Von den Erfolgen der Front National wollen inzwischen auch andere RechtspolitikerInnen in Europa profitieren. Im Sommer, auf dem Höhepunkt der Führungskrise in der deutschen AfD, wurde Bundessprecherin Frauke Petry zur Audienz bei Marine Le Pen vorgelassen. »Die Chemie« habe gestimmt, so ein Beobachter. Und: Die Politikerinnen wollten das Gespräch fortsetzen und intensivieren. Auch der niederländische Rechtspopulist Geert Wilders und Österreichs FPÖ-Chef Heinz-Christian Strache suchten bereits den Schulterschluss mit Le Pen.

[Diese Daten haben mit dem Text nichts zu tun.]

Lemma find_soi_parses fuel mark ofs jd i :
  opening jd → (input_left i < fuel)%nat →
  let '(r, jd', i') := find_soi fuel mark ofs jd i in
  (input_left i' <= input_left i)%nat ∧ yields r (λ _, opening jd').
Proof.
  revert mark ofs jd i; induction fuel as [|fuel IH]; intros mark ofs jd i Ho Hf; [lia|].
  cbn [find_soi]. unfold mbind, m_bind.
  destruct (jpeg_in_parses 0 1 ltac:(lia) ltac:(lia) ltac:(lia) jd i Ho) as (l & b & i1 & -> & Hl & Ho1 & Hi1).
  destruct (Z.eqb_spec l 1) as [->|]; cbn [negb]; [|by split; [lia|]].
  unfold self_, lift. pose proof (opening_at _ 0 Ho1 ltac:(lia)) as Hat.
  destruct (at_ (inbuf (set_inbuf jd b)) 0) as [x| | |]; try done; [|by split; [lia|]].
  destruct (_ =? 0xffd8); [split; [simpl; lia|exact Ho1]|].
  specialize (IH (wrapu 16 (Z.lor (Z.shiftl mark 8) x)) (ofs + 1) _ i1 Ho1 ltac:(lia)).
  destruct (find_soi _ _ _ _ _) as [[r jd'] i']. destruct IH as [? ?]. split; [lia|done].
Qed.

Lemma load_segment_parses n :
  0 <= n → parses (load_segment (IN:=IN) n) 0 (λ _ jd, opening jd ∧ n <= 512).
Proof.
  intros Hn jd i Ho. unfold load_segment, JD_SZBUF. destruct (Z.ltb_spec 512 n); [done|].
  pose proof (jpeg_in_exact n ltac:(lia) jd i Ho) as Hj.
  destruct ((r ← jpeg_in (Some 0) n; if negb (r =? n) then raise Input else mret ()) jd i) as [[r jd'] i'].
  destruct Hj as [? Hy]. split; [done|]. eapply yields_weaken; [exact Hy|]. intros a (? & ? & _).
  split; [lia|done].
Qed.

Lemma with_segment_parses n f (Q : JDEC → Prop) :
  0 <= n → (∀ jd, opening jd → n <= 512 → yields (f jd) Q) →
  parses (with_segment (IN:=IN) n f) 0 (λ _ jd, Q jd).
Proof.
  intros Hn Hf. unfold with_segment.
  eapply (parses_bind _ _ _ (λ _, n <= 512)); [by apply load_segment_parses|]. intros _ Hle.
  eapply parses_bind; [apply parses_self|]. intros jd Ho.
  eapply parses_bind; [apply parses_lift, Hf; done|]. intros jd1 HQ jd2 i Ho2. simpl.
  split; [done|]. split; [lia|exact HQ].
Qed.
(** A rectangle whose size is not negative and does not wrap around. *)
Definition rect_fits (r : Rect) : Prop :=
  in_s 16 (x0 r) ∧ in_s 16 (y0 r) ∧ in_s 16 (x1 r) ∧ in_s 16 (y1 r) ∧
  0 <= x1 r - x0 r < 2 ^ 15 ∧ 0 <= y1 r - y0 r < 2 ^ 15.

#[export] Instance rect_fits_dec r : Decision (rect_fits r).
Proof. unfold rect_fits. apply _. Defined.

Lemma i16_small z : - 32768 <= z < 32768 → i16 z = z.
Proof. intros Hz. apply wraps_small; [lia|]. unfold in_s. lia. Qed.

Lemma i16_range z : - 32768 <= i16 z < 32768.
Proof. pose proof (wraps_range 16 z ltac:(lia)). unfold in_s, i16 in *. lia. Qed.

Lemma rect_fits_size r :
  rect_fits r → rect_width r = x1 r - x0 r ∧ rect_height r = y1 r - y0 r.
Proof. intros (?&?&?&?&?&?). unfold rect_width, rect_height. rewrite !i16_small by lia. done. Qed.

Lemma min_spec a b : min a b = Z.min a b.
Proof. unfold min. destruct (Z.ltb_spec a b); lia. Qed.

Lemma max_spec a b : max a b = Z.max a b.
Proof. unfold max. destruct (Z.ltb_spec b a); lia. Qed.

Lemma clamp_range x hi : 0 <= hi → 0 <= clamp x 0 hi <= hi.
Proof. unfold clamp. destruct (Z.ltb_spec x 0), (Z.ltb_spec hi x); lia. Qed.

Lemma contains_spec r p : contains r p = true ↔ x0 r <= px p < x1 r ∧ y0 r <= py p < y1 r.
Proof. unfold contains. rewrite !andb_true_iff, !Z.leb_le, !Z.ltb_lt. lia. Qed.

Lemma is_empty_spec r : is_empty r = true ↔ x1 r <= x0 r ∨ y1 r <= y0 r.
Proof. unfold is_empty. rewrite orb_true_iff, !Z.leb_le. done. Qed.

Ltac pixels := repeat (rewrite ?andb_true_iff, ?orb_true_iff in *; rewrite contains_spec in *).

Fraglich bleibt indes auch, ob der Ausschluss von Vater Le Pen nicht doch auf die FN zurückschlägt. Zumal nur die Spitzenvertreter der Partei Kreide gefressen haben. An der Basis wird wenig auf diplomatisches Vorgehen gesetzt, da gilt Jean-Marie als Galionsfigur. Dessen Weggefährte Bruno Gollnisch, ein Widersacher von Marine Le Pen, brachte es schon vor dem Urteil von Nanterre auf den Punkt: »Ich denke schon, dass die Front National ohne Jean-Marie Le Pen existieren kann, aber nicht gegen Jean-Marie Le Pen.«
Frankreichs Medien haben die FN-Chefin schon längst aus der Schmuddelecke geholt und selbst die großen TV-Sender bieten ihr reichlich Möglichkeiten zur Verbreitung ihrer Ansichten. Was sie denn auch tut, in geschliffener Sprache, eloquent, nett anzusehen in ihren bevorzugten Hosenanzügen.